(** X4: the draft is never cleared or rewritten by an operation: after
    [handleAnalyze], successful or not, and after [fetchHistory], the text
    area holds what it held; and a refresh leaves the current result and
    the analyzing flag as they were. *)
Theorem draft_is_kept (w : World) (m : Machine) :
  text (ui (fst (handleAnalyze w m))) = text (ui m)
  /\ text (ui (fst (fetchHistory w m))) = text (ui m)
  /\ result (ui (fst (fetchHistory w m))) = result (ui m)
  /\ isAnalyzing (ui (fst (fetchHistory w m))) = isAnalyzing (ui m).
Proof.
  split.
  - destruct (JS.truthy (JS.trim (text (ui m)))) eqn:Hdraft.
    + destruct (analyzeService w (analyzeRequest w (text (ui m))))
        as [e | [[|] [e | data]]] eqn:H.
      * rewrite (handleAnalyze_network_error w m Hdraft e H). reflexivity.
      * rewrite (handleAnalyze_decode_error w m Hdraft e H). reflexivity.
      * rewrite (handleAnalyze_succeeds w m Hdraft data H).
        destruct (fetchHistory_frame w (submitted w m data))
          as (final & rest & n & E & Htext & _).
        rewrite E. simpl. exact Htext.
      * rewrite (handleAnalyze_status_not_ok w m Hdraft _ H). reflexivity.
      * rewrite (handleAnalyze_status_not_ok w m Hdraft _ H). reflexivity.
    + rewrite (handleAnalyze_blank w m Hdraft). reflexivity.
  - destruct (fetchHistory_frame w m)
      as (final & rest & n & E & Htext & Hresult & Hflag & _).
    rewrite E. simpl. auto.
Qed.



(** X6: refreshing twice in a row against the same service gives the state
    that refreshing once gives, whether the call succeeds or fails. *)
Theorem refresh_is_idempotent (w : World) (s : State) :
  after (fetchHistory w) (after (fetchHistory w) s) = after (fetchHistory w) s.
Proof.
  unfold after.
  destruct (historyService w (historyRequest w)) as [e | [[|] [e | data]]] eqn:H.
  - rewrite !(fetchHistory_network_error w _ e H). reflexivity.
  - rewrite !(fetchHistory_decode_error w _ e H). reflexivity.
  - rewrite !(fetchHistory_succeeds w _ data H). reflexivity.
  - rewrite !(fetchHistory_status_not_ok w _ _ H). reflexivity.
  - rewrite !(fetchHistory_status_not_ok w _ _ H). reflexivity.
Qed.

===============

After the last line of the data, restate all the entries verbatim.

» **OUTPUT BELOW**:
(** X4: the draft is never cleared or rewritten by an operation: after
    [handleAnalyze], successful or not, and after [fetchHistory], the text
    area holds what it held; and a refresh leaves the current result and
    the analyzing flag as they were. *)
Theorem draft_is_kept (w : World) (m : Machine) :
  text (ui (fst (handleAnalyze w m))) = text (ui m)
  /\ text (ui (fst (fetchHistory w m))) = text (ui m)
  /\ result (ui (fst (fetchHistory w m))) = result (ui m)
  /\ isAnalyzing (ui (fst (fetchHistory w m))) = isAnalyzing (ui m).
Proof.
  split.
  - destruct (JS.truthy (JS.trim (text (ui m)))) eqn:Hdraft.
    + destruct (analyzeService w (analyzeRequest w (text (ui m))))
        as [e | [[|] [e | data]]] eqn:H.
      * rewrite (handleAnalyze_network_error w m Hdraft e H). reflexivity.
      * rewrite (handleAnalyze_decode_error w m Hdraft e H). reflexivity.
      * rewrite (handleAnalyze_succeeds w m Hdraft data H).
        destruct (fetchHistory_frame w (submitted w m data))
          as (final & rest & n & E & Htext & _).
        rewrite E. simpl. exact Htext.
      * rewrite (handleAnalyze_status_not_ok w m Hdraft _ H). reflexivity.
      * rewrite (handleAnalyze_status_not_ok w m Hdraft _ H). reflexivity.
    + rewrite (handleAnalyze_blank w m Hdraft). reflexivity.
  - destruct (fetchHistory_frame w m)
      as (final & rest & n & E & Htext & Hresult & Hflag & _).
    rewrite E. simpl. auto.
Qed.



(** X6: refreshing twice in a row against the same service gives the state
    that refreshing once gives, whether the call succeeds or fails. *)
Theorem refresh_is_idempotent (w : World) (s : State) :
  after (fetchHistory w) (after (fetchHistory w) s) = after (fetchHistory w) s.
Proof.
  unfold after.
  destruct (historyService w (historyRequest w)) as [e | [[|] [e | data]]] eqn:H.
  - rewrite !(fetchHistory_network_error w _ e H). reflexivity.
  - rewrite !(fetchHistory_decode_error w _ e H). reflexivity.
  - rewrite !(fetchHistory_succeeds w _ data H). reflexivity.
  - rewrite !(fetchHistory_status_not_ok w _ _ H). reflexivity.
  - rewrite !(fetchHistory_status_not_ok w _ _ H). reflexivity.
Qed.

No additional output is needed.